Emmanuel Macron ne veut "pas s'habituer à la montée de l'extrême droite"

Au moment d'évoquer la feuille de route de Marine Le Pen, Emmanuel Macron a estimé:

"C'est un programme de discorde. S'il était sérieux... Mais il n'est même pas cohérent, c'est ce que le débat a permis de montrer".

Tirant un exemple immédiat de ses déambulations à Saint-Denis, il a illustré: "J'ai vu ce projet: ça veut dire qu'une jeune femme marocaine, qui a deux enfants, travaille à l'hôpital, avec le programme de madame Le Pen, cette dame qui respecte les lois de la République et a des titres réguliers, on lui enlèvera son logement social et ses allocations familiales. Du jour au lendemain, on fera des économies comme ça."

Vingt ans jour pour jour après l'accession de Jean-Marie Le Pen au second tour de la présidentielle, Emmanuel Macron a exhorté: "Nous ne devons pas nous habituer à la montée des idées d'extrême droite".

Les quartiers populaires, "une chance pour la République"

Le président-candidat a présenté son déplacement en Seine-Saint-Denis comme le contrepoint de celles-ci. "Si je suis présent ici c'est pour envoyer un message de considération et de respect à tous nos quartiers populaires", a-t-il assuré.

Il en a alors explicité le contenu: "L'ensemble des habitants des quartiers populaires sont une chance pour notre République". "Ce sont des enfants de la République", a-t-il repris plus tard, déplorant: "On les a beaucoup stigmatisés, en réduisant les débats, en clivant la société".

Un discours rendu nécessaire selon Emmanuel Macron car cette tournure prise par le débat public suscite à son tour une vague de défiance et d'hostilité dans ces zones urbaines. Refusant d'y voir un simple "sentiment" - "car ce sont des réalités", a-t-il justifié -, il a expliqué ce phénomène de "deux manières". "La vie ne change pas assez vite - et c'est insupportable quand elle est difficile", a-t-il introduit.

Le candidat a alors ajouté: "Le débat ambiant a été insupportable pour les habitants des quartiers, ils ont eu l'impression d'être relégués.
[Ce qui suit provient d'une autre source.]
(** A run that writes rows: it ends with tables in [Q], or a statement failed. *)
Definition stored (s : Session) (Q : Desired -> Prop) (r : res unit) (s' : Session) : Prop :=
  begun s' = begun s /\
  match r with
  | Ok _ => Q (tables s') /\ (calm s -> calm s')
  | Raise e => e = SqliteError /\ ~ calm s
  end.

(** The rows that trust describes, disabled. *)
Definition provider_of (row : json) (p : ProviderRow) : Prop :=
  exists items, row = JDict items /\ item items (str "id") = Ok (JStr (kp_id p)) /\ item items (str "name") = Ok (JStr (kp_name p)) /\
    item items (str "description") = Ok (JStr (kp_description p)) /\ kp_enabled p = false /\ kp_applied_at p = None.
Definition vcenter_of (row : json) (v : VcenterRow) : Prop :=
  exists items, row = JDict items /\ item items (str "id") = Ok (JStr (vc_id v)) /\
    item items (str "provider_id") = Ok (JStr (vc_provider_id v)) /\ item items (str "name") = Ok (JStr (vc_name v)) /\
    item items (str "hostname") = Ok (JStr (vc_hostname v)) /\ item items (str "description") = Ok (JStr (vc_description v)) /\
    vc_enabled v = false.

Section Rows.
Context `{X509}.

Definition certificate_of (row : json) (c : CertificateRow) : Prop :=
  exists items cert, row = JDict items /\ item items (str "id") = Ok (JStr (tc_id c)) /\
    item items (str "trusted_vcenter_id") = Ok (JStr (tc_vcenter_id c)) /\ item items (str "certificate_pem") = Ok (JStr (tc_pem c)) /\
    item items (str "fingerprint_sha256") = Ok (JStr (tc_fingerprint c)) /\
    parse_public_certificate 0 (tc_pem c) false = Ok cert /\ tc_fingerprint c = fingerprint_sha256 cert /\
    tc_not_valid_before c = Some (not_valid_before cert) /\ tc_not_valid_after c = Some (not_valid_after cert).

(** The tables hold the trust, kind by kind. *)
Definition holds_trust (trust : json) (d : Desired) : Prop :=
  exists items providers vcenters certificates, trust = JDict items /\
    item items (str "providers") = Ok (JList providers) /\ Forall2 provider_of providers (provider_table d) /\
    item items (str "vcenters") = Ok (JList vcenters) /\ Forall2 vcenter_of vcenters (vcenter_table d) /\
    item items (str "certificates") = Ok (JList certificates) /\ Forall2 certificate_of certificates (certificate_table d).

(** What was seen describes the tables. *)
Record describes (seen : TrustSeen) (d : Desired) : Prop := {
  ds_providers x : x ∈ provider_ids seen <-> x ∈ map kp_id (provider_table d);
  ds_vcenters x : x ∈ vcenter_ids seen <-> x ∈ map vc_id (vcenter_table d);
  ds_certificates x : x ∈ certificate_ids seen <-> x ∈ map tc_id (certificate_table d);
  ds_fingerprints x : x ∈ seen_fingerprints seen <-> x ∈ map tc_fingerprint (certificate_table d);
  ds_names x : x ∈ seen_names seen <-> x ∈ map kp_name (provider_table d);
  ds_vcenter_names x : x ∈ vcenter_names seen <-> x ∈ map (fun v => (vc_provider_id v, vc_name v)) (vcenter_table d)
}.

(** A parse without [require_current] does not read the clock. *)
Lemma parse_any_time now now' pem : parse_public_certificate now pem false = parse_public_certificate now' pem false.
Proof. reflexivity. Qed.

(** Rules of [stored]. *)
Lemma stored_bind (m : ST Session unit) (k : unit -> ST Session unit) (P Q : Desired -> Prop) s :
  wp m (stored s P) s ->
  (forall s1, begun s1 = begun s -> P (tables s1) -> wp (k tt) (stored s1 Q) s1) ->
  wp (m ≫= k) (stored s Q) s.
Proof.
  intros Hm Hk. apply wp_bind. eapply wp_mono; [exact Hm|]. intros r s1 [Hb Hr]. destruct r as [[]|e]; [|by split].
  destruct Hr as [HP Hc]. eapply wp_mono; [by apply (Hk s1)|]. intros r s2 [Hb2 Hr2]. split; [by rewrite Hb2|].
  destruct r; [|naive_solver]. destruct Hr2. split; [done|]. auto.
Qed.

Lemma stored_impl m (P Q : Desired -> Prop) s : wp m (stored s P) s -> (forall d, P d -> Q d) -> wp m (stored s Q) s.
Proof. intros Hm HPQ. eapply wp_mono; [exact Hm|]. intros [[]|e] s1 [Hb Hr]; split; naive_solver. Qed.

(** The rows of a kind are validated and stored in step. *)
Lemma add_all_stored {R} kind (add : json -> ST Session unit) (like : json -> R -> Prop) (grow : Desired -> list R -> Desired) rows seen seen' s :
  (forall d l l', grow (grow d l) l' = grow d (l ++ l')) -> (forall d, grow d [] = d) ->
  (forall row seen seen' s, trust_row kind seen row = Ok seen' -> describes seen (tables s) ->
    wp (add row) (stored s (fun d => exists x, like row x /\ d = grow (tables s) [x] /\ describes seen' d)) s) ->
  trust_rows kind rows seen = Ok seen' -> describes seen (tables s) ->
  wp (add_all add rows) (stored s (fun d => exists l, Forall2 like rows l /\ d = grow (tables s) l /\ describes seen' d)) s.
Proof.
  intros Happ Hnil Hrow. revert seen s. induction rows as [|row rows IH]; intros seen s E Hd; cbn in E |- *.
  - injection E as <-. apply wp_ret. split; [done|]. split; [|done]. exists []. by rewrite Hnil.
  - apply bind_Ok in E as (seen1&E1&E). eapply stored_bind; [by apply (Hrow _ seen seen1)|].
    intros s1 _ (x&Hx&Ht&Hd1). eapply stored_impl; [by apply (IH seen1)|].
    intros d (l&Hl&->&Hd'). exists (x :: l). split; [by constructor|]. by rewrite Ht, Happ in *.
Qed.

Lemma stored_statement s P k :
  (forall s1, begun s1 = begun s -> tables s1 = tables s -> wp k (stored s1 P) s1) ->
  wp (_ ← statement; k) (stored s P) s.
Proof.
  intros Hk. apply (stored_bind statement (fun _ => k) (fun d => d = tables s)); [|auto].
  unfold statement, wp, stored, calm. destruct (statement_faults s) as [|[] f] eqn:E; cbn; rewrite ?E.
  - done.
  - split; [done|]. split; [done|]. by intros [[=] _]%Forall_cons.
  - split; [done|]. split; [done|]. by intros [_ Hf]%Forall_cons.
Qed.

Lemma grow_mem {A B} (f : A -> B) (l : list A) (x : A) (seen : list B) y :
  (forall y, y ∈ seen <-> y ∈ map f l) -> y ∈ f x :: seen <-> y ∈ map f (l ++ [x]).
Proof. intros Hs. rewrite map_app, elem_of_app, elem_of_cons, Hs. cbn. rewrite list_elem_of_singleton. tauto. Qed.

Lemma fresh_id {A} (f : A -> pystr) (seen : list pystr) l x :
  (forall y, y ∈ seen <-> y ∈ map f l) -> mem x seen = false -> existsb (fun q => bool_decide (f q = x)) l = false.
Proof.
  intros Hs Hm. apply not_true_iff_false. rewrite existsb_exists. intros (q&Hq&E). apply bool_decide_eq_true in E.
  apply not_true_iff_false in Hm. apply Hm. unfold mem. apply bool_decide_eq_true, Hs. subst. by apply list_elem_of_fmap_2, list_elem_of_In.
Qed.

Lemma fresh_pair (seen : list (pystr * pystr)) l x y :
  (forall z, z ∈ seen <-> z ∈ map (fun v => (vc_provider_id v, vc_name v)) l) -> mem (x, y) seen = false ->
  existsb (fun q => bool_decide (vc_provider_id q = x) && bool_decide (vc_name q = y)) l = false.
Proof.
  intros Hs Hm. apply not_true_iff_false. rewrite existsb_exists. intros (q&Hq&[<-%bool_decide_eq_true <-%bool_decide_eq_true]%andb_true_iff).
  apply not_true_iff_false in Hm. apply Hm. unfold mem. apply bool_decide_eq_true, Hs.
  apply (list_elem_of_fmap_2 (fun v => (vc_provider_id v, vc_name v))). by apply list_elem_of_In.
Qed.

Lemma known_id {A} (f : A -> pystr) (seen : list pystr) l x :
  (forall y, y ∈ seen <-> y ∈ map f l) -> mem x seen = true -> existsb (fun q => bool_decide (f q = x)) l = true.
Proof.
  intros Hs Hm. unfold mem in Hm. apply bool_decide_eq_true, Hs, list_elem_of_fmap in Hm as (q&->&Hq).
  apply existsb_exists. exists q. split; [by apply list_elem_of_In|]. by apply bool_decide_eq_true.
Qed.

Lemma existsb_or {A} (f g : A -> bool) l : existsb (fun x => f x || g x) l = existsb f l || existsb g l.
Proof. induction l as [|x l IH]; cbn; [done|]. rewrite IH. destruct (f x), (g x), (existsb f l); done. Qed.

(** What an accepted row holds. *)
Lemma as_str_Ok v e t : as_str v e = Ok t <-> v = JStr t.
Proof. destruct v; naive_solver. Qed.

Lemma trust_identity_Ok kind row seen seen' :
  trust_identity kind row seen = Ok seen' ->
  exists id, item row (str "id") = Ok (JStr id) /\ mem id (ids_of kind seen) = false /\ seen' = add_id kind id seen.
Proof.
  unfold trust_identity. intros E. apply bind_Ok in E as (v&Hv&E). apply bind_Ok in E as (id&->%as_str_Ok&E).
  apply bind_Ok in E as (n&_&E). apply bind_Ok in E as (?&Hr&E). injection E as <-.
  apply raise_if_Ok, orb_false_iff in Hr as [_ Hm]. eauto.
Qed.

Lemma trust_metadata_Ok row u :
  trust_metadata row = Ok u -> exists name d, item row (str "name") = Ok (JStr name) /\ item row (str "description") = Ok (JStr d).
Proof.
  unfold trust_metadata. intros E. apply bind_Ok in E as (e&_&E). apply bind_Ok in E as (n&Hn&E). apply bind_Ok in E as (?&Hr&E).
  apply bind_Ok in E as (d&Hd&E). apply raise_if_Ok, negb_false_iff in Hr, E.
  destruct e, n, d; try done. eauto.
Qed.

Lemma trust_provider_row row seen seen' :
  trust_row Providers seen row = Ok seen' ->
  exists items id name description, row = JDict items /\ item items (str "id") = Ok (JStr id) /\
    item items (str "name") = Ok (JStr name) /\ item items (str "description") = Ok (JStr description) /\
    mem id (provider_ids seen) = false /\ mem name (seen_names seen) = false /\
    seen' = mkSeen (id :: provider_ids seen) (vcenter_ids seen) (certificate_ids seen) (seen_fingerprints seen) (name :: seen_names seen)
              (vcenter_names seen).
Proof.
  destruct row as [| | | | | |items]; try done. unfold trust_row. intros E. apply bind_Ok in E as (?&_&E).
  apply bind_Ok in E as (seen1&(id&Hid&Hm&->)%trust_identity_Ok&E). apply bind_Ok in E as (?&(name&d&Hn&Hd)%trust_metadata_Ok&E).
  unfold trust_provider in E. rewrite Hn in E. apply bind_Ok in E as (?&[= <-]&E). apply bind_Ok in E as (?&[= <-]&E).
  apply bind_Ok in E as (?&Hr%raise_if_Ok&[= <-]). exists items, id, name, d. split_and!; done.
Qed.

Lemma trust_vcenter_row row seen seen' :
  trust_row Vcenters seen row = Ok seen' ->
  exists items id provider name hostname description, row = JDict items /\ item items (str "id") = Ok (JStr id) /\
    item items (str "provider_id") = Ok (JStr provider) /\ item items (str "name") = Ok (JStr name) /\
    item items (str "hostname") = Ok (JStr hostname) /\ item items (str "description") = Ok (JStr description) /\
    mem id (vcenter_ids seen) = false /\ mem provider (provider_ids seen) = true /\ mem (provider, name) (vcenter_names seen) = false /\
    seen' = mkSeen (provider_ids seen) (id :: vcenter_ids seen) (certificate_ids seen) (seen_fingerprints seen) (seen_names seen)
              ((provider, name) :: vcenter_names seen).
Proof.
  destruct row as [| | | | | |items]; try done. unfold trust_row. intros E. apply bind_Ok in E as (?&_&E).
  apply bind_Ok in E as (seen1&(id&Hid&Hm&->)%trust_identity_Ok&E). apply bind_Ok in E as (?&(name&d&Hn&Hd)%trust_metadata_Ok&E).
  unfold trust_vcenter in E. apply bind_Ok in E as (p&Hp&E). apply bind_Ok in E as (known&Hk&E). apply bind_Ok in E as (?&Hr%raise_if_Ok&E).
  apply bind_Ok in E as (h&Hh&E). apply bind_Ok in E as (?&Hr2%raise_if_Ok&E). apply bind_Ok in E as (provider&->%as_str_Ok&E).
  rewrite Hn in E. apply bind_Ok in E as (?&[= <-]&E). apply bind_Ok in E as (?&[= <-]&E).
  apply bind_Ok in E as (?&Hr3%raise_if_Ok&[= <-]). apply negb_false_iff in Hr as ->. injection Hk as Hk.
  apply negb_false_iff in Hr2. destruct h as [| | | |h| |]; try done. exists items, id, provider, name, h, d. split_and!; done.
Qed.

Lemma trust_certificate_row row seen seen' :
  trust_row Certificates seen row = Ok seen' ->
  exists items id vcenter pem cert, row = JDict items /\ item items (str "id") = Ok (JStr id) /\
    item items (str "trusted_vcenter_id") = Ok (JStr vcenter) /\ item items (str "certificate_pem") = Ok (JStr pem) /\
    item items (str "fingerprint_sha256") = Ok (JStr (fingerprint_sha256 cert)) /\
    parse_public_certificate 0 pem false = Ok cert /\
    mem id (certificate_ids seen) = false /\ mem vcenter (vcenter_ids seen) = true /\
    mem (fingerprint_sha256 cert) (seen_fingerprints seen) = false /\
    seen' = mkSeen (provider_ids seen) (vcenter_ids seen) (id :: certificate_ids seen) (fingerprint_sha256 cert :: seen_fingerprints seen)
              (seen_names seen) (vcenter_names seen).
Proof.
  destruct row as [| | | | | |items]; try done. unfold trust_row. intros E. apply bind_Ok in E as (?&_&E).
  apply bind_Ok in E as (seen1&(id&Hid&Hm&->)%trust_identity_Ok&E). unfold trust_certificate in E.
  apply bind_Ok in E as (v&Hv&E). apply bind_Ok in E as (known&Hk&E). apply bind_Ok in E as (?&Hr%raise_if_Ok&E).
  apply bind_Ok in E as (?&Hp&E). apply bind_Ok in E as (pem&->%as_str_Ok&E). apply bind_Ok in E as (cert&Hc&E).
  apply bind_Ok in E as (f&Hf&E). apply bind_Ok in E as (?&Hr2%raise_if_Ok&[= <-]).
  apply negb_false_iff in Hr as ->. destruct v as [| | | |v| |]; try done. injection Hk as Hk.
  apply orb_false_iff in Hr2 as [Hf1%negb_false_iff Hf2]. destruct f as [| | | |f| |]; try done.
  cbn in Hf1. unfold mem in Hf1. apply bool_decide_eq_true, list_elem_of_singleton in Hf1 as ->.
  exists items, id, v, pem, cert. split_and!; done.
Qed.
Quand vous passez des mois à ne pas être au cœur des ambitions du pays mais à être désignés comme le problème par une partie des candidats, ça peut vous taper sur le système".

"Je suis là pour leur dire: 'Vous êtes une partie de la solution, je suis fier de nos quartiers, de notre jeunesse'. Je sais ce qu'elle porte et le potentiel qu'elle a", a insisté Emmanuel Macron.

Accueilli par des huées

Se prévalant de "600 déplacements en cinq ans", dont de "très nombreux dans les quartiers populaires", et "plusieurs à Saint-Denis" même, le président-candidat s'est défendu de tout angélisme dans sa lecture du quotidien de ces communes: "Nous avons des difficultés économiques, sécuritaires, des inégalités demeurent mais nous ne résoudrons aucun de ces problèmes en séparant notre société".

Le message du sortant était d'autant plus appuyé qu'il ne s'avançait pas franchement en terrain conquis. Le département de Seine-Saint-Denis a massivement voté pour Jean-Luc Mélenchon lors du premier tour du scrutin et Emmanuel Macron a de surcroît été accueilli à son arrivée par des bordées de huées et de slogans émanant de quelques spectateurs, tels que "Macron, démission!" ou "Saint-Denis en colère, marre de la misère!".

Malgré sa domination dans les sondages, l'entre-deux tours d'Emmanuel Macron ne suit décidément pas un cours particulièrement tranquille.